In questa inquietante rassegna di innovazioni (e di problemi sociali ma anche etici) che ci piomberanno addosso in un paio di lustri, ho tralasciato le cose che già sappiamo, come gli automezzi senza guidatore, i droni al posto dei fattorini e via dicendo, con tutti gli impatti che avranno sul mondo del lavoro. Ma devo ricordare la previsione di Elon Musk, forse l’imprenditore privato che più guarda al futuro, il quale avverte che presto i computer saranno in grado di superare la mente umana. Non lo fa per vantarsi dei suoi successi tecnologici, ma per metterci in guardia dai rischi di questa rivoluzione. E dice in una rara intervista al New York Times ripresa da  Massimo Gaggi:

Chi ha una mente brillante non accetta l’idea che una macchina possa essere più brillante di lui. Ma questo, ovviamente, è falso. Le macchine arriveranno al nostro livello tra cinque anni. Non è che allora finiremo tutti all’inferno. Ma cominceremo a vedere cose strane.

Così sarà il mondo di domani, ci piaccia o no, e dipende dalle scelte di tutti noi se sarà sostenibile, cioè in grado di far vivere decentemente nel 2050 nove miliardi di persone senza lasciare un deserto alle successive generazioni. Con il sito futuranetwork.eu vogliamo stimolare il dibattito sulle scelte necessarie oggi per un futuro che si muova nella linea dell’Agenda 2030 dell’Onu, ma che si proietti positivamente oltre il prossimo decennio. Cerchiamo anche di esplorare e proporre riflessioni su questi scenari sconvolgenti, così poco considerati nel dibattito pubblico italiano.

Il sito è operativo da appena due mesi, ha già un buon successo a giudicare dalle interazioni che ha messo in moto, ma chiedo a chi lo frequenta di avere pazienza se ancora si vedono limiti (per esempio, la mancanza di una funzione “Cerca”). Per costruire e perfezionare continuamente il portale dell’ASviS di cui questo editoriale è espressione, ci sono voluti più di quattro anni e l’impegno di un gruppo di giovani entusiasti, con una forte presenza femminile, cresciuti professionalmente in questa esperienza. Con futuranetwork.eu saremo più rapidi, anche perché collaborano con noi competenze importanti esterne all’Alleanza, ma per andare davvero a regime ci vorrà ancora qualche tempo.

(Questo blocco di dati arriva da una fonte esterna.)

(* ===== verification/Identity.v ===== *)
(** * Veery's own container (src/internal/docker/self.go)

    Veery finds the container it runs in once per process, and only believes an
    id that the daemon confirms. *)
From S2P Require Import Prelude GoStrings Api Db Docker World Sim Status Snapshot Notices Listing.
Open Scope Z_scope.

Definition is_hex (c : ascii) : bool :=
  let n := N_of_ascii c in
  ((48 <=? n) && (n <=? 57) || (97 <=? n) && (n <=? 102))%N.

Definition is_word (c : ascii) : bool :=
  let n := N_of_ascii c in
  ((48 <=? n) && (n <=? 57) || (65 <=? n) && (n <=? 90) || (97 <=? n) && (n <=? 122) || (n =? 95))%N.

Fixpoint all_chars (f : ascii -> bool) (s : string) : bool :=
  match s with EmptyString => true | String c t => f c && all_chars f t end.

(** [containerIDPattern.FindAllString]: "\b[0-9a-f]{64}\b" matches the words
    of exactly 64 hexadecimal digits. *)
Definition containerIDs (line : string) : list string :=
  List.filter (fun s => (String.length s =? 64)%nat && all_chars is_hex s)
    (FieldsFunc (fun c => negb (is_word c)) line).

Section Identity.
Context {E : Type} `{!Env E}.

Definition readLines (path : string) : M E (option (list string)) := call (proc_lines path) (fun _ => []).

Definition procContainerIDs : M E (list string) :=
  for_fold ["/proc/self/mountinfo"; "/proc/self/cgroup"] (fun out path =>
    r ← readLines path;
    mret (match r with Some ls => out ++ flat_map containerIDs ls | None => out end)) [].

Definition Getenv (k : string) : M E string := call (os_Getenv k) (fun _ => []).
Definition Hostname : M E (result string) := call os_Hostname (fun _ => []).

(** The first candidate the daemon knows. *)
Fixpoint first_known (ids : list string) : M E (option string) :=
  match ids with
  | [] => mret None
  | id :: ids' =>
      r ← ContainerInspect id;
      match r with Ok insp => mret (Some (in_ID insp)) | Fail _ => first_known ids' end
  end.

Definition resolve_hostname : M E string :=
  h ← Hostname;
  match h with
  | Fail _ => mret ""
  | Ok host =>
      if String.eqb host "" then mret ""
      else
        r ← ContainerInspect host;
        match r with
        | Fail _ => mret ""
        | Ok insp => mret (if HasPrefix (in_ID insp) host then in_ID insp else "")
        end
  end.

Definition resolveSelf : M E string :=
  env ← Getenv "VEERY_CONTAINER";
  override ← first_known (if String.eqb env "" then [] else [env]);
  match override with
  | Some id => mret id
  | None =>
      ids ← procContainerIDs;
      known ← first_known ids;
      match known with Some id => mret id | None => resolve_hostname end
  end.

(** [m.selfOnce.Do]: resolved once per process, then remembered. *)
Definition SelfContainerID : M E string :=
  known ← gets m_selfID;
  match known with
  | Some id => mret id
  | None =>
      id ← resolveSelf;
      modify (fun m => set_selfID m (Some id)) ≫= fun _ => mret id
  end.

Definition IsSelf (id : string) : M E bool :=
  self ← SelfContainerID; mret (negb (String.eqb self "") && String.eqb self id).
End Identity.

(** ** Theorems *)
Section IdentityFacts.
Context {E : Type} `{!Env E}.

(** The daemon answered an inspection with the container [id]. *)
Definition confirmed (id : string) (t : list Ev) : Prop :=
  exists ref insp, EvInspect ref (Ok insp) ∈ t /\ in_ID insp = id.

(** Only inspections are made, and a non-empty answer was confirmed. *)
Definition found_self (o : outcome string) (t : list Ev) : Prop :=
  Forall (fun e => exists ref r, e = EvInspect ref r) t /\
  exists id, o = Ret id /\ (id = "" \/ confirmed id t).

Lemma first_known_emits ids :
  emits (E:=E) (first_known ids) (fun o t => Forall (fun e => exists ref r, e = EvInspect ref r) t /\
    exists r, o = Ret r /\ forall id, r = Some id -> confirmed id t).
Proof.
  induction ids as [|i ids IH]; simpl.
  - apply emits_ret. split; [constructor|]. by exists None.
  - eapply (emits_bind _ _ (fun o t => exists r, o = Ret r /\ t = [EvInspect i r])).
    + apply emits_call. eauto.
    + intros s t (r & ? & _). done.
    + intros r t1 (r' & [= <-] & ->). destruct r as [insp|e].
      * apply emits_ret. split; [repeat constructor; eauto|]. eexists. split; [done|].
        intros id [= <-]. exists i, insp. split; [simpl; set_solver|done].
      * eapply emits_mono; [exact IH|]. intros o t (Hf & r & -> & Hr). split.
        { constructor; [eauto|done]. }
        exists r. split; [done|]. intros id Hid. destruct (Hr id Hid) as (ref & insp & ? & ?).
        exists ref, insp. split; [simpl; set_solver|done].
Qed.

Lemma confirmed_app id t1 t2 : confirmed id t2 -> confirmed id (t1 ++ t2).
Proof. intros (ref & insp & ? & ?). exists ref, insp. set_solver. Qed.

Lemma found_self_app o t1 t2 :
  Forall (fun e => exists ref r, e = EvInspect ref r) t1 -> found_self o t2 -> found_self o (t1 ++ t2).
Proof.
  intros H1 [H2 (id & -> & [->|Hc])]; (split; [by apply Forall_app|]); eexists; (split; [done|]);
    [by left|right; by apply confirmed_app].
Qed.

Lemma quiet_emits {A} (op : E -> E * A) (P : outcome A -> list Ev -> Prop) :
  (forall r, P (Ret r) []) -> emits (call op (fun _ => [])) P.
Proof. intros H. apply emits_call. auto. Qed.

Lemma resolve_hostname_emits : emits (E:=E) resolve_hostname found_self.
Proof.
  unfold resolve_hostname, Hostname.
  eapply (emits_bind _ _ (fun o t => t = [] /\ exists h, o = Ret h)).
  { apply quiet_emits. eauto. }
  { intros s t (_ & h & ?). done. }
  assert (Hno : forall t, t = [] -> found_self (Ret "") t).
  { intros t ->. split; [constructor|]. exists "". auto. }
  intros h t1 (-> & _). destruct h as [host|e]; [|by apply emits_ret, Hno].
  destruct (String.eqb host ""); [by apply emits_ret, Hno|].
  eapply (emits_bind _ _ (fun o t => exists r, o = Ret r /\ t = [EvInspect host r])).
  { apply emits_call. eauto. }
  { intros s t (r & ? & _). done. }
  intros r t1 (r' & [= <-] & ->). destruct r as [insp|e]; apply emits_ret.
  - split; [repeat constructor; eauto|]. eexists. split; [done|].
    destruct (HasPrefix (in_ID insp) host); [right|by left]. exists host, insp. simpl. set_solver.
  - split; [repeat constructor; eauto|]. exists "". auto.
Qed.

Lemma procContainerIDs_emits : emits (E:=E) procContainerIDs (fun o t => t = [] /\ exists ids, o = Ret ids).
Proof.
  unfold procContainerIDs, readLines. intros w. exists []. simpl.
  unfold mbind, M_bind, call, mret, M_ret. cbv beta iota. simpl. rewrite !app_nil_r. eauto.
Qed.

Lemma resolveSelf_emits : emits (E:=E) resolveSelf found_self.
Proof.
  unfold resolveSelf, Getenv.
  eapply (emits_bind _ _ (fun o t => t = [] /\ exists h, o = Ret h)).
  { apply quiet_emits. eauto. }
  { intros s t (_ & h & ?). done. }
  intros env t1 (-> & _). simpl.
  eapply emits_bind; [apply first_known_emits|intros s t (_ & r & ? & _); done|].
  intros [id|] t1 (Hf & r & [= <-] & Hr).
  { apply emits_ret. rewrite app_nil_r. split; [done|]. exists id. split; [done|]. right. by apply Hr. }
  eapply emits_bind; [apply procContainerIDs_emits|intros s t (_ & r & ?); done|].
  intros ids t2 (-> & _).
  eapply emits_bind; [apply first_known_emits|intros s t (_ & r & ? & _); done|].
  intros [id|] t3 (Hf3 & r & [= <-] & Hr3).
  - apply emits_ret. rewrite app_nil_r. apply found_self_app; [done|]. split; [done|].
    exists id. split; [done|]. right. by apply Hr3.
  - eapply emits_mono; [apply resolve_hostname_emits|]. simpl. intros o t Ho.
    apply found_self_app; [done|]. by apply found_self_app.
Qed.

(** The own container id is resolved once per process, remembered, and is empty
    or the id the daemon gave for an inspection. *)
Theorem SelfContainerID_once (w : World E) :
  exists id, (SelfContainerID w).2 = Ret id
    /\ m_selfID (w_mgr (SelfContainerID w).1) = Some id
    /\ SelfContainerID (SelfContainerID w).1 = ((SelfContainerID w).1, Ret id)
    /\ (m_selfID (w_mgr w) = None -> exists t, w_trace (SelfContainerID w).1 = w_trace w ++ t
          /\ (id = "" \/ confirmed id t)).
Proof.
  assert (Hhit : forall (w1 : World E) id, m_selfID (w_mgr w1) = Some id -> SelfContainerID w1 = (w1, Ret id)).
  { intros w1 id Hid. unfold SelfContainerID. rewrite (bind_run _ _ w1 w1 (Some id)); [done|].
    unfold gets. by rewrite Hid. }
  destruct (m_selfID (w_mgr w)) as [id|] eqn:Eid.
  { rewrite (Hhit w id Eid). exists id. simpl. repeat split; auto. done. }
  destruct (resolveSelf_emits w) as (t & Ht & _ & id & Ho & Hc).
  destruct (resolveSelf w) as [w1 o] eqn:Er. simpl in Ht, Ho. subst o.
  assert (Hrun : SelfContainerID w = (set_mgr w1 (set_selfID (w_mgr w1) (Some id)), Ret id)).
  { unfold SelfContainerID. rewrite (bind_run _ _ w w None).
    - by rewrite (bind_run _ _ _ _ _ Er).
    - unfold gets. by rewrite Eid. }
  rewrite Hrun. simpl. exists id. repeat split; eauto.
Qed.

Lemma IsSelf_emits id :
  emits (E:=E) (IsSelf id) (fun o t => Forall (fun e => exists ref r, e = EvInspect ref r) t
                                       /\ exists b, o = Ret b).
Proof.
  unfold IsSelf. eapply (emits_bind _ _ (fun o t => Forall (fun e => exists ref r, e = EvInspect ref r) t
      /\ exists id, o = Ret id)).
  - unfold SelfContainerID. eapply (emits_bind _ _ (fun o t => t = [] /\ exists r, o = Ret r)).
    + apply emits_gets. eauto.
    + intros s t (_ & r & ?). done.
    + intros [i|] t1 (-> & _); [apply emits_ret; split; [constructor|eauto]|].
      eapply emits_bind; [apply resolveSelf_emits|intros s t (_ & r & ? & _); done|].
      intros i t1 (Hf & _). eapply (emits_bind _ _ (fun o t => t = [] /\ o = Ret tt)).
      * by apply emits_modify.
      * intros s t (_ & ?). done.
      * intros [] t2 (-> & _). apply emits_ret. rewrite !app_nil_r. simpl. eauto.
  - intros s t (_ & r & ?). done.
  - intros self t (Hf & _). apply emits_ret. rewrite app_nil_r. eauto.
Qed.
End IdentityFacts.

Lo confesso, continuo a “parlar d’altro” perché ho poca voglia di entrare nelle vicende italiane. Del resto, la posizione e le proposte dell’ASviS sono state espresse venerdì scorso dall’editoriale del portavoce Enrico Giovannini e ribadite con chiarezza in una serie di prese di posizione di questa settimana, a partire dal dialogo con Emma Bonino su “Alta sostenibilità” all’audizione alla Camera di mercoledì 29. In estrema sintesi, l’Italia per riprendersi ha bisogno dei fondi europei. I fondi però verranno erogati solo su progetti precisi, nell’ambito delle priorità fissate dall’Unione, a partire da transizione ecologica e digitalizzazione. Per mostrare questa capacità di progettare, gestire e rendicontare l’uso dei fondi, il Paese deve cambiare radicalmente il modo di far politica. L’attuale dialettica tra i partiti e la qualità della classe dirigente (seppure con eccezioni significative) rendono questo cambiamento molto difficile. Rivoluzione digitale, green new deal, contrasto alla crisi climatica, capacità di previsione e di valutazione d’impatto a medio e lungo termine non sono certo le priorità nel dibattito pubblico. 

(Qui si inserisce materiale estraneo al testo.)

Lemma drain_loop_run evs fin : forall s (w : World E),
  (dr_pending s = "" \/ dr_pending s <> dr_emitted s) ->
  exists w' o msgs, drain_loop emit_note evs fin s w = (w', Ret o)
    /\ w_trace w' = w_trace w ++ map (note "pulling") msgs
    /\ no_repeat (dr_emitted s) msgs
    /\ Forall (drain_ok (dr_layers s) evs s) msgs
    /\ (o = None <-> fin = None /\ Forall (fun ev => pe_Error ev = "") evs).
Proof.
  induction evs as [|ev evs IH]; intros s w Hp; cbn [drain_loop].
  { destruct fin as [err|]; [exists w, (Some err), []; rewrite app_nil_r; naive_solver|].
    destruct (String.eqb_spec (dr_pending s) "") as [He|He].
    - exists w, None, []. rewrite app_nil_r. split; [done|]. naive_solver.
    - exists (log w [note "pulling" (dr_pending s)]), None, [dr_pending s]. split; [done|]. split; [done|].
      split; [destruct Hp; simpl; auto|]. split; [|naive_solver]. repeat constructor; auto. }
  destruct (String.eqb_spec (pe_Error ev) "") as [Hnoerr|Herr]; cbn [negb].
  2:{ exists w. eexists (Some _), []. rewrite app_nil_r. split; [done|]. split; [done|]. split; [done|].
      split; [constructor|]. split; [done|]. intros [_ Hf]. by apply Forall_inv in Hf. }
  assert (Hend : forall P Q : Prop, (P <-> Q /\ Forall (fun ev => pe_Error ev = "") evs) ->
     (P <-> Q /\ Forall (fun ev => pe_Error ev = "") (ev :: evs))).
  { intros P Q HPQ. rewrite HPQ, Forall_cons. naive_solver. }
  destruct (String.eqb_spec (pe_ID ev) "") as [Hid|Hid].
  { destruct (IH s w Hp) as (w' & o & msgs & H1 & H2 & H3 & H4 & H5). exists w', o, msgs.
    do 3 (split; [done|]). split; [|by apply Hend]. eapply Forall_impl; [exact H4|].
    intros m [Hm [Hm'|Ha]]; (split; [done|]); [by left|right]. apply aggregate_cons. unfold layers_of. simpl.
    by rewrite Hid. }
  set (layers := note_layer (dr_layers s) ev). set (msg := pullMessage layers).
  assert (Hl : layers_of (dr_layers s) [ev] = layers).
  { unfold layers_of. simpl. by destruct (String.eqb_spec (pe_ID ev) ""). }
  assert (Hmsg : msg <> "" -> forall s', drain_ok (dr_layers s) (ev :: evs) s' msg).
  { intros Hm s'. split; [done|]. right. exists [ev], evs. by rewrite Hl. }
  assert (Hstep : forall s', (dr_pending s' = "" \/ dr_pending s' = dr_pending s \/ dr_pending s' = msg) ->
    forall m, drain_ok layers evs s' m -> drain_ok (dr_layers s) (ev :: evs) s m).
  { intros s' Hs' m [Hm [Hm'|Ha]]; split; try done.
    - destruct Hs' as [Hs'|[Hs'|Hs']]; rewrite Hs' in Hm'; [done|by left|]. subst m.
      right. exists [ev], evs. by rewrite Hl.
    - right. apply aggregate_cons. by rewrite Hl. }
  destruct (String.eqb_spec msg "") as [Hm|Hm]; cbn [orb].
  { edestruct (IH {| dr_layers := layers; dr_pending := dr_pending s; dr_emitted := dr_emitted s;
      dr_lastAt := dr_lastAt s |} w Hp) as (w' & o & msgs & H1 & H2 & H3 & H4 & H5).
    exists w', o, msgs. do 3 (split; [done|]). split; [|by apply Hend].
    eapply Forall_impl; [exact H4|]. apply Hstep. auto. }
  destruct (String.eqb_spec msg (dr_emitted s)) as [Hm2|Hm2].
  { edestruct (IH {| dr_layers := layers; dr_pending := dr_pending s; dr_emitted := dr_emitted s;
      dr_lastAt := dr_lastAt s |} w Hp) as (w' & o & msgs & H1 & H2 & H3 & H4 & H5).
    exists w', o, msgs. do 3 (split; [done|]). split; [|by apply Hend].
    eapply Forall_impl; [exact H4|]. apply Hstep. auto. }
  set (w1 := log (set_env w (time_Now (w_env w)).1) []).
  rewrite (bind_run _ _ w w1 (time_Now (w_env w)).2) by done.
  assert (Ht1 : w_trace w1 = w_trace w) by (unfold w1; simpl; by rewrite app_nil_r).
  destruct (match dr_lastAt s with Some t => _ | None => false end).
  - edestruct (IH {| dr_layers := layers; dr_pending := msg; dr_emitted := dr_emitted s;
      dr_lastAt := dr_lastAt s |} w1) as (w' & o & msgs & H1 & H2 & H3 & H4 & H5); [by right|].
    exists w', o, msgs. split; [done|]. split; [by rewrite H2, Ht1|]. split; [done|]. split; [|by apply Hend].
    eapply Forall_impl; [exact H4|]. apply Hstep. auto.
  - set (w2 := log w1 [note "pulling" msg]). rewrite (bind_run _ _ w1 w2 tt) by done.
    set (w3 := log (set_env w2 (time_Now (w_env w2)).1) []).
    rewrite (bind_run _ _ w2 w3 (time_Now (w_env w2)).2) by done.
    edestruct (IH {| dr_layers := layers; dr_pending := ""; dr_emitted := msg;
      dr_lastAt := Some (time_Now (w_env w2)).2 |} w3) as (w' & o & msgs & H1 & H2 & H3 & H4 & H5); [by left|].
    exists w', o, (msg :: msgs). split; [done|]. split; [|split; [done|split; [|by apply Hend]]].
    + rewrite H2. change (w_trace w3) with ((w_trace w1 ++ [note "pulling" msg]) ++ []).
      rewrite Ht1, app_nil_r. by rewrite <- app_assoc.
    + constructor; [by apply Hmsg|]. eapply Forall_impl; [exact H4|]. apply Hstep. auto.
Qed.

Morale: non diamo per scontato che potremo accedere alla pioggia di euro di mamma Europa e neppure che potremo continuare a ripagare il nostro debito con gli attuali bassi tassi d’interesse: tutto dipende da come sapremo cambiare. Quindi godiamoci qualche settimana di relax, chi può, poi allacciamo le cinture perché l’atterraggio nell’autunno della realtà potrebbe essere piuttosto brusco, come mostrano anche i recenti dati dell’Istat sull’occupazione e la disoccupazione.

Ancora una considerazione. Absit iniuria, ma mi verrebbe da dire “meno male che l’ASviS c’è”. Senza il lavoro che abbiamo fatto in questi quattro anni e mezzo, compreso l’intensissimo impegno nel periodo del lockdown, ben pochi in Italia conoscerebbero l’Agenda 2030 e i suoi 17 Obiettivi che uniscono il mondo in uno sforzo comune, nonostante le tante difficoltà. Soprattutto, non si sarebbe messo in moto nel Paese quel grande movimento che è testimoniato da tutte le nostre attività, dalle proposte dei gruppi di lavoro (che si esprimono nel Rapporto annuale e negli altri documenti politici) alle iniziative a ogni livello per l’educazione allo sviluppo sostenibile, dalle centinaia di incontri, virtuali e non, di circoli e associazioni a cui partecipiamo perché invitati, a quel vero e proprio fuoco di artificio di eventi che è il nostro Festival dello Sviluppo Sostenibile (a proposito, sono aperte le registrazioni per il prossimo).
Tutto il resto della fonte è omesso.